Data to use:
=== Section Start ===

(** *** Resetting *)

(** X16.  [reset_to_default], where the configuration file can be written,
    being neither locked nor read-only, returns [True]; the configuration
    that [load_config] then returns is the default one, which
    [validate_config] accepts without an error. *)
Theorem reset_to_default_round_trip s :
  config_locked s = false → config_read_only s = false →
  ∃ s',
    reset_to_default strftime isoformat s = (s', Returns true) ∧
    load s' = (s', Returns get_default_config) ∧
    validate_config (PDict get_default_config) s' = (s', Returns (true, [])).
Proof.
  intros Hl Hw. unfold reset_to_default.
  pose proof (load_config_at_saved_default 999 0 s (or_intror (conj Hl Hw))) as Hload.
  rewrite tick_0 in Hload.
  destruct (save_config_valid get_default_config s default_config_basic Hl Hw)
    as (s1 & _ & _ & _ & Hrun).
  rewrite Hrun in Hload |- *. cbn [fst] in Hload.
  eexists. split_and!; [done | exact Hload | ].
  generalize (set_config_file
    (Some (File (clock s)
       (Json (PDict (<["_metadata" := metadata s1]> get_default_config))))) s1).
  intros s'. vm_compute. reflexivity.
Qed.


End ConfigManagerSpec.


(** ** The properties at work on the example disks *)

Lemma demo_config_not_mistyped : ¬ mistyped (PDict demo_config).
Proof.
  intros (key & t & v & Hin & Hv & Hty). unfold schema in Hin.
  repeat (apply elem_of_cons in Hin as [[= -> ->] | Hin];
          [vm_compute in Hv; injection Hv as <-; discriminate Hty | ]).
  by apply elem_of_nil in Hin.
Qed.

Lemma save_load_round_trip_witness :
  ∃ s' metadata d',
    save_config demo_strftime demo_isoformat (PDict demo_config) demo_disk =
      (s', Returns true) ∧
    config_file s' =
      Some (File (clock demo_disk) (Json (PDict (<["_metadata" := metadata]> demo_config)))) ∧
    load_config demo_strftime demo_isoformat s' = (s', Returns d') ∧
    d' !! "_metadata" = None ∧
    (∀ key, key ≠ "_metadata" → d' !! key = demo_config !! key) ∧
    (demo_config !! "_metadata" = None → d' = demo_config).
Proof.
  apply (save_load_round_trip demo_strftime demo_isoformat demo_config demo_disk []).
  - vm_compute. reflexivity.
  - reflexivity.
  - reflexivity.
Defined.

Lemma validate_checks_range_save_does_not_witness :
  (∃ errors,
      validate_config (PDict demo_out_of_range) demo_disk =
        (demo_disk, Returns (false, errors)) ∧
      range_error "x" ∈ errors) ∧
  (config_locked demo_disk = false → config_read_only demo_disk = false →
   ∃ s', save_config demo_strftime demo_isoformat (PDict demo_out_of_range) demo_disk =
           (s', Returns true)).
Proof.
  apply (validate_checks_range_save_does_not demo_strftime demo_isoformat
           demo_out_of_range demo_position 9999999 demo_disk).
  - intros key t Hin. unfold schema in Hin.
    repeat (apply elem_of_cons in Hin as [[= -> ->] | Hin];
            [eexists; split; [vm_compute; reflexivity | reflexivity] | ]).
    by apply elem_of_nil in Hin.
  - vm_compute. reflexivity.
  - vm_compute. reflexivity.
  - right. lia.
Defined.
(** C1, as stated, fails: the empty command has length 0, at most 10; its
    frame is 02 00 00, and [_read] raises [IndexError] on it instead of
    giving the command back. *)
Lemma empty_command_does_not_roundtrip :
  (len [] <= 10)%N /\
  tx (inst (snd (_send [] (on_wire [])))) = [[x02; x00; x00]] /\
  fst (_read (on_wire [x02; x00; x00])) = Raise IndexError /\
  ~ roundtrips [].
Proof.
  split; [discriminate|]. split; [reflexivity|]. split; [reflexivity|].
  intros H. destruct (H (on_wire [])) as [n [payload [chk [Htx Hrd]]]].
  destruct (Hrd (on_wire [x02; x00; x00]) []) as [st [body [Hr _]]].
  - cbn in Htx. rewrite app_nil_r. cbn. congruence.
  - discriminate Hr.
Qed.

(** C1, as the code has it: for every ASCII command of 1 to 10 characters,
    [_send] writes a frame from which [_read] recovers the command, as
    status character followed by body, and the checksum byte of the frame is
    the checksum of the recovered text, so that nothing is logged. *)
Theorem send_read_roundtrip (msg : str) :
  msg <> [] ->
  (len msg <= 10)%N ->
  Py.isascii msg = true ->
  roundtrips msg.
Proof.
  intros Hne Hlen Hascii self.
  assert (Hlt : Forall (fun c => (c < 128)%N) msg).
  { apply Forall_forall. intros c Hc. unfold Py.isascii in Hascii.
    rewrite forallb_forall in Hascii. now apply N.ltb_lt, Hascii. }
  assert (Hs : sendable msg).
  { split; [assumption|].
    apply Forall_impl with (P := fun c => (c < 128)%N);
      [intros a Ha; lia | exact Hlt]. }
  destruct (frame_shape Hs) as [n [bs [chk [E [Hn [Hbs Hchk]]]]]].
  exists n, bs, chk. split.
  - rewrite (_send_ok self Hs). unfold sent, frame. now rewrite E.
  - intros peer rest Hrx.
    assert (Hp : Py.utf8 bs = Some msg).
    { rewrite utf8_ascii, Hbs; [reflexivity|].
      rewrite <- Hbs in Hlt. now apply Forall_map in Hlt. }
    assert (Hn' : Byte.to_N n = N.of_nat (length bs)).
    { rewrite Hn. unfold len. now rewrite <- Hbs, length_map. }
    cbn [app] in Hrx. rewrite <- app_assoc in Hrx. cbn [app] in Hrx.
    rewrite (@_read_frame peer n chk bs rest msg Hrx Hn' Hp).
    destruct msg as [|c body]; [congruence|].
    exists [c], body. cbn [fst snd app]. rewrite Hchk, N.eqb_refl.
    repeat split; reflexivity.
Qed.

Lemma send_read_roundtrip_witness :
  lit "G=5000" <> [] /\ (len (lit "G=5000") <= 10)%N /\
  Py.isascii (lit "G=5000") = true /\ roundtrips (lit "G=5000").
Proof.
  assert (H1 : lit "G=5000" <> []) by discriminate.
  assert (H2 : (len (lit "G=5000") <= 10)%N) by discriminate.
  assert (H3 : Py.isascii (lit "G=5000") = true) by reflexivity.
  exact (conj H1 (conj H2 (conj H3 (send_read_roundtrip H1 H2 H3)))).
Defined.

(** ** [query] *)

(** The session after [query msg] received the reply with status [c]. *)
Lemma query_reply (msg : str) (self : STM100) (n chk : byte)
      (payload rest : list byte) (c : N) (body : str) :
  sendable msg ->
  rx (inst self) = x02 :: n :: payload ++ chk :: rest ->
  Byte.to_N n = N.of_nat (length payload) ->
  Py.utf8 payload = Some (c :: body) ->
  query msg self
  = (Ret body,
     set_statuscode (Some [c])
       (consumed rest (Byte.to_N chk =? _calc_checksum (c :: body))%N
                 (sent msg self))).
Proof.
  intros Hs Hrx Hn Hp. unfold query, bind at 1. rewrite (_send_ok self Hs).
  unfold bind at 1.
  rewrite (@_read_frame (sent msg self) n chk payload rest _ Hrx Hn Hp).
  reflexivity.
Qed.

(** C7: a query that raises, whether [_send] refused the command or
    [_read] could not decode a reply (no start byte, a timeout, a payload
    that is no text or is empty), leaves [statuscode] as it was; and a query
    that returns has set [statuscode] to the status that [_read] decoded
    from the reply. *)
Theorem query_failure_keeps_statuscode (msg : str) (self : STM100) :
  (forall e : exn,
      fst (query msg self) = Raise e ->
      statuscode (snd (query msg self)) = statuscode self) /\
  (forall ans : str,
      fst (query msg self) = Ret ans ->
      exists status : str,
        fst (_read (snd (_send msg self))) = Ret (status, ans) /\
        statuscode (snd (query msg self)) = Some status).
Proof.
  pose proof (_send_keeps_statuscode msg self) as Hsend.
  pose proof (_read_keeps_statuscode (snd (_send msg self))) as Hread.
  unfold query, bind.
  destruct (_send msg self) as [[k|e1] s1]; cbn [fst snd] in *.
  - destruct (_read s1) as [[[status ans']|e2] s2]; cbn [fst snd] in *.
    + split; [discriminate|]. intros ans H. injection H as <-.
      exists status. auto.
    + split; [|discriminate]. intros _ _. congruence.
  - split; [|discriminate]. intros _ _. exact Hsend.
Qed.

Lemma query_failure_keeps_statuscode_witness :
  fst (query (lit "S") (mkSTM100 (mkResource [x41; x02] []) [] (Some (lit "A")) None))
  = Raise (RuntimeError (lit "Received message without start byte")) /\
  statuscode
    (snd (query (lit "S")
            (mkSTM100 (mkResource [x41; x02] []) [] (Some (lit "A")) None)))
  = Some (lit "A").
Proof.
  split; [reflexivity|].
  exact (proj1 (query_failure_keeps_statuscode (lit "S")
                  (mkSTM100 (mkResource [x41; x02] []) [] (Some (lit "A")) None))
               _ eq_refl).
Defined.

(** C10, as stated, fails: the reply 02 02 42 FF 41 has the start byte, and
    the two payload bytes its length byte declares are read, but the
    payload is not UTF-8 text; [query] raises [UnicodeDecodeError] and
    [statuscode] stays what it was instead of becoming the first payload
    character [B]. *)
Lemma query_undecodable_reply_keeps_status :
  fst (query (lit "S")
         (mkSTM100 (mkResource [x02; x02; x42; xff; x41] []) []
                   (Some (lit "A")) None))
  = Raise UnicodeDecodeError /\
  statuscode
    (snd (query (lit "S")
            (mkSTM100 (mkResource [x02; x02; x42; xff; x41] []) []
                      (Some (lit "A")) None)))
  = Some (lit "A") /\
  Some (lit "A") <> Some [Byte.to_N x42].
Proof. repeat split. discriminate. Qed.

(** C10, as the code has it: when the reply to a query is a frame whose
    payload is UTF-8 text of at least one character, the query returns the
    body and [statuscode] is the first character of the payload, for every
    value of the checksum byte of the frame, matching or not. *)
Theorem query_sets_statuscode_despite_checksum
        (msg : str) (self : STM100) (n chk : byte)
        (payload rest : list byte) (c : N) (body : str) :
  sendable msg ->
  rx (inst self) = x02 :: n :: payload ++ chk :: rest ->
  Byte.to_N n = N.of_nat (length payload) ->
  Py.utf8 payload = Some (c :: body) ->
  fst (query msg self) = Ret body /\
  statuscode (snd (query msg self)) = Some [c].
Proof.
  intros Hs Hrx Hn Hp.
  rewrite (@query_reply msg self n chk payload rest c body Hs Hrx Hn Hp).
  unfold consumed. destruct (_ =? _)%N; split; reflexivity.
Qed.

Lemma query_sets_statuscode_despite_checksum_witness :
  (Byte.to_N xff <> _calc_checksum (lit "B12")) /\
  fst (query (lit "S")
         (mkSTM100 (mkResource [x02; x03; x42; x31; x32; xff] []) []
                   (Some (lit "A")) None))
  = Ret (lit "12") /\
  statuscode
    (snd (query (lit "S")
            (mkSTM100 (mkResource [x02; x03; x42; x31; x32; xff] []) []
                      (Some (lit "A")) None)))
  = Some (lit "B").
Proof.
  split; [discriminate|].
  apply (@query_sets_statuscode_despite_checksum (lit "S")
           (mkSTM100 (mkResource [x02; x03; x42; x31; x32; xff] []) []
                     (Some (lit "A")) None)
           x03 xff [x42; x31; x32] [] 66%N (lit "12")).
  - split; [discriminate|repeat constructor].
  - reflexivity.
  - reflexivity.
  - reflexivity.
Defined.

(** ** Boolean getters *)

Lemma str_eq_true (a b : str) : Py.str_eq a b = true <-> a = b.
Proof.
  unfold Py.str_eq. destruct (list_eq_dec N.eq_dec a b); split; congruence.
Qed.

Lemma str_eq_false (a b : str) : Py.str_eq a b = false <-> a <> b.
Proof.
  unfold Py.str_eq. destruct (list_eq_dec N.eq_dec a b); split; congruence.
Qed.

(** [ans in "!@"] holds for the four substrings of ["!@"], the empty string
    among them. *)
Lemma contains_sentinels (ans : str) :
  Py.contains (lit "!@") ans
  = Py.str_eq ans [] || Py.str_eq ans (lit "!") || Py.str_eq ans (lit "@")
    || Py.str_eq ans (lit "!@").
Proof.
  destruct ans as [|a [|b [|c l]]]; cbn -[N.eqb]; try reflexivity.
  - destruct (N.eqb_spec a 33), (N.eqb_spec a 64); subst;
      cbn; try reflexivity;
      unfold Py.str_eq; repeat destruct (list_eq_dec _ _ _);
      try reflexivity; congruence.
  - destruct (N.eqb_spec a 33), (N.eqb_spec b 64); subst;
      cbn; unfold Py.str_eq; repeat destruct (list_eq_dec _ _ _);
      try reflexivity; try congruence;
      destruct (N.eqb_spec a 64); unfold andb; try reflexivity; congruence.
  - unfold Py.str_eq; repeat destruct (list_eq_dec _ _ _); try congruence.
    destruct (a =? 33)%N, (b =? 64)%N, (a =? 64)%N; reflexivity.
Qed.

(** C4: what a boolean getter makes of a reply body.  It returns [True] for
    ["!"] and [False] for ["@"], and raises [AssertionError] for any other
    body except two: the empty body and the body ["!@"] pass the substring
    test [ans in "!@"] of the assertion and give [False]. *)
Theorem query_bool_accepts_substrings
        (cmd : str) (self : STM100) (n chk : byte)
        (payload rest : list byte) (c : N) (ans : str) :
  sendable cmd ->
  rx (inst self) = x02 :: n :: payload ++ chk :: rest ->
  Byte.to_N n = N.of_nat (length payload) ->
  Py.utf8 payload = Some (c :: ans) ->
  fst (_query_bool cmd self) = bool_of_reply cmd ans.
Proof.
  intros Hs Hrx Hn Hp. unfold _query_bool, bind at 1.
  rewrite (@query_reply cmd self n chk payload rest c ans Hs Hrx Hn Hp).
  unfold bind, assert, bool_of_reply. rewrite contains_sentinels.
  destruct (Py.str_eq ans []), (Py.str_eq ans (lit "!")),
    (Py.str_eq ans (lit "@")), (Py.str_eq ans (lit "!@")); reflexivity.
Qed.
Lemma orchestrator_stops_without_agent_scripts_witness :
  orchestrator_main py_repr
    (mk_orchestration "/usr/bin/python3"
       "/app/commercial_loan_agent.py" true
       "/app/status_logging_agent.py" false
       None None (Some "0b5c") None sample_system_properties (Ret [])
       (Ret (mk_reply "PersonalAssistant" "done" true)) None)
    (mk_agency empty_world [] [])
  = (Ret tt,
     mk_agency
       (mk_world [] [] [] []
          [(INFO, "Starting orchestrator agent...");
           (INFO, "Using Python executable: /usr/bin/python3");
           (INFO, "Commercial Loan agent path: /app/commercial_loan_agent.py");
           (INFO, "Status Logging agent path: /app/status_logging_agent.py");
           (ERROR, "Error: /app/status_logging_agent.py does not exist")])
       [] []).
Proof.
  exact (orchestrator_stops_without_agent_scripts py_repr
           (mk_orchestration "/usr/bin/python3"
              "/app/commercial_loan_agent.py" true
              "/app/status_logging_agent.py" false
              None None (Some "0b5c") None sample_system_properties (Ret [])
              (Ret (mk_reply "PersonalAssistant" "done" true)) None)
           (mk_agency empty_world [] []) eq_refl).
Defined.

(** The text [main] gives to the agent. *)
Lemma orchestrator_asks_once py_str env s :
  commercial_loan_agent_exists env = true ->
  status_logging_agent_exists env = true ->
  plugin_fault env = None ->
  orchestrator_agent_fault env = None ->
  cosmos_fault env = None ->
  quote_free (str_opt (WORKFLOW_ID env)) = true ->
  asked (snd (orchestrator_main py_str env s))
  = (asked s
     ++ [match filter (has_partition_key (str_opt (WORKFLOW_ID env)))
                      (container (systems s)) with
         | doc :: _ => py_str (cosmos_item env doc)
         | [] => ""
         end])%list.
Proof.
  intros Hc Hs Hp Ha Hq Hk.
  unfold orchestrator_main, MCPStdioPlugins, query_items, get_response, thread_delete.
  rewrite Hc, Hs, Hp, Ha, Hq, Hk.
  destruct s as [[docs rows steps acks entries] asked0 printed0].
  cbv beta iota delta [negb try_except bind in_world logger_info logger_error logger
                       modify ret raise ChatCompletionAgent systems asked printed
                       container workflow workflow_step_status completed log fst snd
                       print].
  destruct (filter (has_partition_key (str_opt (WORKFLOW_ID env))) docs);
    cbn [map]; cbv beta iota;
    destruct (response env) as [[name text [|]]|e];
    try destruct (delete_fault env); reflexivity.
Qed.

=== Section End ===

What is expected: What you return must be an exact retyping of the lines above starting at the line with "(mk_agency empty_world [] []) eq_refl)." and ending at the line with "destruct (filter (has_partition_key", and nothing besides.

Task response:
           (mk_agency empty_world [] []) eq_refl).
Defined.

(** The text [main] gives to the agent. *)
Lemma orchestrator_asks_once py_str env s :
  commercial_loan_agent_exists env = true ->
  status_logging_agent_exists env = true ->
  plugin_fault env = None ->
  orchestrator_agent_fault env = None ->
  cosmos_fault env = None ->
  quote_free (str_opt (WORKFLOW_ID env)) = true ->
  asked (snd (orchestrator_main py_str env s))
  = (asked s
     ++ [match filter (has_partition_key (str_opt (WORKFLOW_ID env)))
                      (container (systems s)) with
         | doc :: _ => py_str (cosmos_item env doc)
         | [] => ""
         end])%list.
Proof.
  intros Hc Hs Hp Ha Hq Hk.
  unfold orchestrator_main, MCPStdioPlugins, query_items, get_response, thread_delete.
  rewrite Hc, Hs, Hp, Ha, Hq, Hk.
  destruct s as [[docs rows steps acks entries] asked0 printed0].
  cbv beta iota delta [negb try_except bind in_world logger_info logger_error logger
                       modify ret raise ChatCompletionAgent systems asked printed
                       container workflow workflow_step_status completed log fst snd
                       print].
  destruct (filter (has_partition_key (str_opt (WORKFLOW_ID env))) docs);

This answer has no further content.